Leadership Summit Session Two :: Jim Collins

  • Good is the enemy of the great.
  • Greatness is not largely a matter of circumstance, but of conscience choice and discipline.
  • How do great companies fall from great, to mediocre, to irrelevant, to gone?
  • If great companies can fall, than anyone can fall; no one and nothing is immune.
  • The great fall through a series of stages; you can be sick on the inside but still look strong on the outside.
  • The beginning of a fall is harder to detect early but easier to remedy.  It is easier to detect later but harder to remedy.
  • Here are the series of stages of decline for an organization.  Each stage is self-inflicted - not what is done to you, but what you do to yourself:

  • Stage 1: Hubris born of success
  • We neglect our primary flywheel and primary calling, fail to renew it.  We believe that because our intentions are good and noble, that our decisions are necessarily good.  However, bad decisions with good intentions are still bad decisions.
  • The remedy: good leaders who know that it's not about them, and who never give up.
  • These leaders are level 5 leaders - people who are not simply charismatic, but humble.  Not a soft humility, but a humility born of a burning passion to do whatever it takes to support and live by the values.
  • Without the level 5 leaders, we are dangerously exposed to hubris.

  • Stage 2: Undisciplined pursuit of more
  • The mighty don't fall because they are unwilling to change; they fall because they reach too far.  They try to expand too much.  They try to deliver without excellence.  They give themselves permission to grow without having the right people in the right areas.
  • You have to regulate growth by sticking to having fantastic people in all of the key seats.  If not, you have you resist growth until you have them there.  Don't figure out where to drive until you've got the right people in the right spot.

  • Stage 3: Denial of risk and peril 
  • You are getting negative feedback, but either choose to ignore it or underestimate it.
  • You must never confuse faith and facts.  You must embrace both, but not confuse them.  You should have faith, but also be willing to confront the most brutal facts.  
  • Sometimes unanchored optimism masquerades as faith.

  • Stage 4: Grasping for salvation (where the fall actually begins and is felt/visible)
  • When you are confronted with the reality of a decline, you look for a silver bullet.
  • 90% of the great companies got their CEO from within.  2/3 of the comparison companies got them from without.
  • Greatness is never a singular event; it is a cumulative process.  You have disciplined people engaging in disciplined thought taking disciplined action making decisions that are consistent with your values... turn upon turn, like a flywheel.
  • It is possible to get into the later stages of stage 4, and come back.

  • Stage 5: Capitulation to irrelevance or death
  • At this point, you've squandered all of your various types of capital, and have run out of options.

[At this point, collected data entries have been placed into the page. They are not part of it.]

(* ===== verification/Interleave.v ===== *)
(** * The goroutines of an Ensemble, interleaved

    [handleEnsemblePipeline] of cmd/router/main.go with its concurrency: one
    goroutine per step, which executes the step, reads the response, closes it
    on an error and sends on its own unbuffered channel or on the shared error
    channel, and the collecting loop, which selects between the channel of the
    next step and the error channel.  A state holds the goroutines, the
    collector and the world; a step of the system is one action of one
    goroutine, or one send received by the collector.  The collector may return
    while goroutines are still running, and a panic in any of them ends the
    process.  The execution of a step (one HTTP call, or a nested node) is one
    action.

    Router.v runs the goroutines one after the other; the theorems show that
    such a run is one of the interleavings, that no interleaving blocks, and
    that all of them give the same response. *)

From Stdlib Require Import Ascii.
From stdpp Require Import relations.
From S2P Require Import Prelude GoStrings ApiTypes Json RouterWorld Router.

(** ** States *)

(** Where a goroutine is: about to execute its step, about to read the response,
    about to close it after an error, sending, ended. *)
Inductive thread :=
  | TStart
  | TRead (responseBody : bodyref) (statusCode : Z)
  | TClose (responseBody : bodyref) (err : error)
  | TSend (o : gout)
  | TDone.

Definition active (t : thread) : bool :=
  match t with TStart | TRead _ _ | TClose _ _ => true | TSend _ | TDone => false end.

(** The collector is at the channel [e_pos] until it has a result; [e_crash] is
    the panic that ended the process. *)
Record ens := mkEns {
  e_world : world;
  e_threads : list thread;
  e_pos : nat;
  e_response : gmap string json;
  e_result : option route_result;
  e_crash : option string
}.

Definition set_thread (i : nat) (t : thread) (w : world) (st : ens) : ens :=
  mkEns w (<[i := t]> (e_threads st)) (e_pos st) (e_response st) (e_result st) (e_crash st).
Definition set_result (r : route_result) (w : world) (st : ens) : ens :=
  mkEns w (e_threads st) (e_pos st) (e_response st) (Some r) (e_crash st).
Definition set_crash (m : string) (w : world) (st : ens) : ens :=
  mkEns w (e_threads st) (e_pos st) (e_response st) (e_result st) (Some m).

(** The collector has received the response [v] under [key]. *)
Definition received (key : string) (v : json) (st : ens) : ens :=
  mkEns (e_world st) (<[e_pos st := TDone]> (e_threads st)) (S (e_pos st))
    (<[key := v]> (e_response st)) (e_result st) (e_crash st).

(** Who moves: a goroutine, the collector on the channel it has reached (or past
    the last one), the collector on the error channel, from a goroutine. *)
Inductive move := Go (i : nat) | Receive | ReceiveErr (j : nat).

Section interleave.
Context `{RouterEnv} `{JsonCodec}.
Context (route : string → string → string → prog world route_result).
Context (graph : GMConnector) (steps : list Step) (initInput input : string).

(** ** Steps *)

(** The next action of the goroutine of [step]. *)
Definition thread_step (step : Step) (t : thread) : prog world thread :=
  match t with
  | TStart =>
      r ← executeStep route graph step initInput input;
      let '(responseBody, statusCode, err) := r in
      mret (match err with
            | None => TRead responseBody statusCode
            | Some e => TClose responseBody e
            end)
  | TRead responseBody statusCode =>
      rd ← io_ReadAll responseBody;
      mret (match unmarshal_map rd.1 with
            | inr res => TSend (GOut res statusCode)
            | inl e => TClose responseBody e
            end)
  | TClose responseBody e => _ ← close_body responseBody; mret (TSend (GErr e))
  | TSend _ | TDone => mret t
  end.

Definition go (i : nat) (st : ens) : option ens :=
  match steps !! i, e_threads st !! i with
  | Some step, Some t =>
      if active t then
        match thread_step step t (e_world st) with
        | (w, Done t') => Some (set_thread i t' w st)
        | (w, Panic m) => Some (set_crash m w st)
        | (_, OutOfFuel) => None
        end
      else None
  | _, _ => None
  end.

(** The end of the collector, with a body made of [v]. *)
Definition finish (v : json) (code : Z) (st : ens) : ens :=
  let w := e_world st in
  set_result (Some (length (w_bodies w)), code, None)
    (set_bodies (w_bodies w ++ [mkBody BytesReader [json_marshal v] None None false]) w) st.

Definition receive (st : ens) : option ens :=
  match steps !! e_pos st with
  | None => Some (finish (JObj (e_response st)) 200 st)
  | Some step =>
      match e_threads st !! e_pos st with
      | Some (TSend (GOut res code)) =>
          if decide (isSuccessFul code = false ∧ Dependency step = Hard) then
            Some (finish (jmap_value res) code (set_thread (e_pos st) TDone (e_world st) st))
          else Some (received (ensemble_key (e_pos st) step) (jmap_value res) st)
      | _ => None
      end
  end.

Definition receive_err (j : nat) (st : ens) : option ens :=
  if decide (e_pos st < length steps) then
    match e_threads st !! j with
    | Some (TSend (GErr e)) =>
        Some (set_result (None, 500%Z, Some e) (e_world st) (set_thread j TDone (e_world st) st))
    | _ => None
    end
  else None.

(** A move, when it is possible. *)
Definition ens_do (m : move) (st : ens) : option ens :=
  match e_crash st with
  | Some _ => None
  | None =>
      match m with
      | Go i => go i st
      | Receive => match e_result st with None => receive st | Some _ => None end
      | ReceiveErr j => match e_result st with None => receive_err j st | Some _ => None end
      end
  end.

Definition ens_step (st st' : ens) : Prop := ∃ m, ens_do m st = Some st'.

Definition ens_init (w : world) : ens :=
  mkEns w (replicate (length steps) TStart) 0 ∅ None None.

(** The states of the executions that start in the world [w]. *)
Definition ens_reachable (w : world) : ens → Prop := rtc ens_step (ens_init w).

(** A schedule: the state after its moves. *)
Fixpoint ens_run (ms : list move) (st : ens) : option ens :=
  match ms with
  | [] => Some st
  | m :: ms => match ens_do m st with Some st' => ens_run ms st' | None => None end
  end.

Lemma ens_run_rtc ms st st' : ens_run ms st = Some st' → rtc ens_step st st'.
Proof.
  revert st. induction ms as [|m ms IH]; intros st; simpl; [by intros [= ->]|].
  destruct (ens_do m st) as [st1|] eqn:E; [|done]. intros Hr.
  eapply rtc_l; [by exists m|by apply IH].
Qed.

(** ** Every execution ends *)

Definition weight (t : thread) : nat :=
  match t with TStart => 3 | TRead _ _ => 2 | TClose _ _ => 1 | TSend _ | TDone => 0 end.

(** The moves left, at most. *)
Definition moves_left (st : ens) : nat :=
  sum_list (weight <$> e_threads st) +
  (match e_result st with None => S (length steps - e_pos st) | Some _ => 0 end) +
  (match e_crash st with None => 1 | Some _ => 0 end).

Lemma sum_list_insert_lt l i t t' :
  l !! i = Some t → weight t' < weight t →
  sum_list (weight <$> <[i := t']> l) < sum_list (weight <$> l).
Proof.
  revert i. induction l as [|x l IH]; intros [|i] Hi Hw; simplify_eq/=; [lia|].
  specialize (IH i Hi Hw). lia.
Qed.

Lemma sum_list_insert_0 l i t t' :
  l !! i = Some t → weight t' = weight t →
  sum_list (weight <$> <[i := t']> l) = sum_list (weight <$> l).
Proof.
  revert i. induction l as [|x l IH]; intros [|i] Hi Hw; simplify_eq/=; [lia|].
  by rewrite (IH i Hi Hw).
Qed.

(** An action brings a goroutine nearer to its end. *)
Lemma thread_step_weight s t w w' t' :
  active t = true → thread_step s t w = (w', Done t') → weight t' < weight t.
Proof.
  destruct t; try done; intros _; unfold thread_step, mbind, prog_bind.
  - destruct (executeStep _ _ _ _ _ w) as [w1 [[[b c] e]|m|]]; try done.
    intros [= <- <-]. destruct e; simpl; lia.
  - destruct (io_ReadAll _ w) as [w1 [rd|m|]]; try done.
    intros [= <- <-]. destruct (unmarshal_map _); simpl; lia.
  - destruct (close_body _ w) as [w1 [rd|m|]]; try done. intros [= <- <-]. simpl. lia.
Qed.

Lemma moves_left_decreases st st' : ens_step st st' → moves_left st' < moves_left st.
Proof.
  intros [m Hm]. unfold ens_do, moves_left in *. destruct (e_crash st) eqn:Ec; [done|].
  destruct m as [i| |j].
  - unfold go in Hm. destruct (steps !! i) as [s|]; [|done].
    destruct (e_threads st !! i) as [t|] eqn:Et; [|done].
    destruct (active t) eqn:Ha; [|done].
    destruct (thread_step s t (e_world st)) as [w [t'|m|]] eqn:Es; simplify_eq/=.
    + rewrite Ec. pose proof (sum_list_insert_lt _ _ _ _ Et (thread_step_weight _ _ _ _ _ Ha Es)).
      destruct (e_result st); lia.
    + lia.
  - destruct (e_result st) eqn:Er; [done|]. unfold receive in Hm.
    destruct (steps !! e_pos st) as [s|] eqn:Es; [|simplify_eq/=; rewrite Ec; lia].
    apply lookup_lt_Some in Es.
    destruct (e_threads st !! e_pos st) as [[| | |[res code|]|]|] eqn:Et; try done.
    case_decide; simplify_eq/=; rewrite ?Ec, ?Er, (sum_list_insert_0 _ _ _ TDone Et eq_refl); lia.
  - destruct (e_result st) eqn:Er; [done|]. unfold receive_err in Hm. case_decide; [|done].
    destruct (e_threads st !! j) as [[| | |[|e]|]|] eqn:Et; try done. simplify_eq/=.
    rewrite Ec, (sum_list_insert_0 _ _ _ TDone Et eq_refl). lia.
Qed.

Lemma moves_left_init w : moves_left (ens_init w) = 4 * length steps + 2.
Proof.
  unfold moves_left. simpl. generalize (length steps) as n. intros n.
  assert (sum_list (weight <$> replicate n TStart) = 3 * n) as ->; [|lia].
  induction n as [|n IH]; csimpl; [done|]. rewrite IH. lia.
Qed.

Lemma nsteps_bounded k st st' : nsteps ens_step k st st' → k + moves_left st' <= moves_left st.
Proof.
  induction 1 as [st|k st1 st2 st3 Hs _ IH]; [lia|]. apply moves_left_decreases in Hs. lia.
Qed.

(** ** No execution blocks *)

(** Before the collector has a result, the channels it has not reached are
    still to be sent on. *)
Definition ens_wf (st : ens) : Prop :=
  length (e_threads st) = length steps ∧ e_pos st <= length steps ∧
  (e_result st = None → ∀ i, e_pos st <= i → e_threads st !! i ≠ Some TDone).

Lemma thread_step_not_done s t w w' t' :
  active t = true → thread_step s t w = (w', Done t') → t' ≠ TDone.
Proof.
  intros Ha Hs ->. pose proof (thread_step_weight s t w w' TDone Ha Hs).
  destruct t; try done; unfold thread_step, mbind, prog_bind in Hs.
  - destruct (executeStep _ _ _ _ _ w) as [w1 [[[b c] [e|]]|m|]]; done.
  - destruct (io_ReadAll _ w) as [w1 [rd|m|]]; try done. by destruct (unmarshal_map _).
  - by destruct (close_body _ w) as [w1 [rd|m|]].
Qed.

Lemma ens_wf_init w : ens_wf (ens_init w).
Proof.
  split; [apply length_replicate|]. split; [simpl; lia|]. intros _ i _. simpl.
  intros [? _]%lookup_replicate. done.
Qed.

Lemma ens_wf_step st st' : ens_wf st → ens_step st st' → ens_wf st'.
Proof.
  intros (Hlen & Hpos & Hsend) [m Hm]. unfold ens_do in Hm.
  destruct (e_crash st); [done|]. destruct m as [i| |j].
  - unfold go in Hm. destruct (steps !! i) as [s|]; [|done].
    destruct (e_threads st !! i) as [t|] eqn:Et; [|done]. destruct (active t) eqn:Ha; [|done].
    destruct (thread_step s t (e_world st)) as [w [t'|m|]] eqn:Es; simplify_eq; [|done].
    split; [by simpl; rewrite length_insert|]. split; [done|]. simpl. intros Hr k Hk.
    rewrite list_lookup_insert_Some. intros [(-> & Ht & _)|[_ Ht]].
    + by eapply thread_step_not_done.
    + by eapply Hsend.
  - destruct (e_result st) eqn:Er; [done|]. unfold receive in Hm.
    destruct (steps !! e_pos st) as [s|] eqn:Es; [|by simplify_eq].
    apply lookup_lt_Some in Es.
    destruct (e_threads st !! e_pos st) as [[| | |[res code|]|]|] eqn:Et; try done.
    case_decide; simplify_eq; (split; [by simpl; rewrite length_insert|]); (split; [simpl; lia|]);
      simpl; intros Hr k Hk; [done|].
    rewrite list_lookup_insert_ne by lia. apply Hsend; [done|lia].
  - destruct (e_result st) eqn:Er; [done|]. unfold receive_err in Hm. case_decide; [|done].
    destruct (e_threads st !! j) as [[| | |[|e]|]|] eqn:Et; try done. simplify_eq.
    split; [by simpl; rewrite length_insert|]. done.
Qed.

Lemma ens_wf_reachable w st : ens_reachable w st → ens_wf st.
Proof.
  intros Hr. apply (rtc_ind_r ens_wf (R := ens_step) (ens_init w)); [apply ens_wf_init| |done].
  intros st1 st2 _ Hs IH. by eapply ens_wf_step.
Qed.

Lemma thread_step_total s t w :
  (∀ n a b, total (route n a b)) → (thread_step s t w).2 ≠ OutOfFuel.
Proof.
  intros Hr. assert (total (thread_step s t)) as Ht; [|apply Ht].
  destruct t; simpl; prog_walk.
  unfold executeStep, callService. prog_walk.
Qed.

(** A process that has not crashed and whose collector has not returned can
    move: the goroutine the collector waits for runs, or sends. *)
Lemma ens_progress st :
  (∀ n a b, total (route n a b)) → ens_wf st → e_crash st = None → e_result st = None →
  ∃ st', ens_step st st'.
Proof.
  intros Hroute (Hlen & Hpos & Hsend) Hc Hr.
  destruct (steps !! e_pos st) as [s|] eqn:Es.
  2:{ eexists. exists Receive. unfold ens_do, receive. by rewrite Hc, Hr, Es. }
  pose proof (lookup_lt_Some _ _ _ Es) as Hlt. rewrite <- Hlen in Hlt.
  destruct (lookup_lt_is_Some_2 _ _ Hlt) as [t Et].
  destruct (active t) eqn:Ha.
  - unfold ens_step, ens_do. rewrite Hc. pose proof (thread_step_total s t (e_world st) Hroute) as Ht.
    destruct (thread_step s t (e_world st)) as [w [t'|m|]] eqn:E; simpl in Ht; [| |done];
      eexists; exists (Go (e_pos st)); unfold go; by rewrite Es, Et, Ha, E.
  - destruct t as [| | |[res code|e]|]; try done.
    + unfold ens_step, ens_do. rewrite Hc.
      destruct (decide (isSuccessFul code = false ∧ Dependency s = Hard)) as [Hd|Hd];
        eexists; exists Receive; rewrite Hr; unfold receive; rewrite Es, Et;
        [by rewrite decide_True|by rewrite decide_False].
    + eexists. exists (ReceiveErr (e_pos st)). unfold ens_do, receive_err.
      rewrite Hc, Hr, Et. by rewrite decide_True by lia.
    + by destruct (Hsend Hr (e_pos st)).
Qed.
End interleave.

Why in the face of all of the demise and destruction do some companies remain strong - built to last?
  • Because they had a reason to endure the struggle - beyond success, money, etc.  
  • They have answered the question: "What would be lost if we disappeared?"
  • Their purpose is rooted in their core values, not just in their business models and strategies.  Their power is derived from their values.  They separate their values from how they do things.
  • They recognize that the signature of mediocrity isn't an unwillingness to change; it is inconsistency.  Their leaders embrace the genius of the "and".  They entertain two seemingly competing ideas and hold them in healthy in tension.  They stay true to their values but are willing to change their practices.

Specific "to-do's":
  • Do your diagnostics (www.jimcollins.com).  Self-assess and confront the brutal facts.
  • Count your blessings - literally - in a spreadsheet.  When we begin to account for all of the good things that have happened to us that we did not cause, it is humbling.
  • What is your questions to statements ratio, and can you double it in the next year (1:1 to 2:1)?  Great leaders don't know all of the answers; they ask the right questions.  Invest more in being interested than interesting.
  • Answer the question: "How many key seats do you have on your bus, who is in those seats currently/how many are empty, and what is your plan to fill those seats?"
  • Do your teams on the way up/on the way down diagnostic.
  • With your right team assembled, create an inventory of the brutal facts.
  • A culture of disciplined people begins with what we have the discipline not to start doing, but to stop doing.
  • Define results, and show clicks on the flywheel.  How can you demonstrate what they are?
  • Double your reach to young people by changing your practices without changing your core values.
  • Set a BHAG (Big Hairy Audacious Goal) to remind you of the idea that your work is never done.

It is one thing to suffer a defeat; it is another to give up on the values for which you've struggled.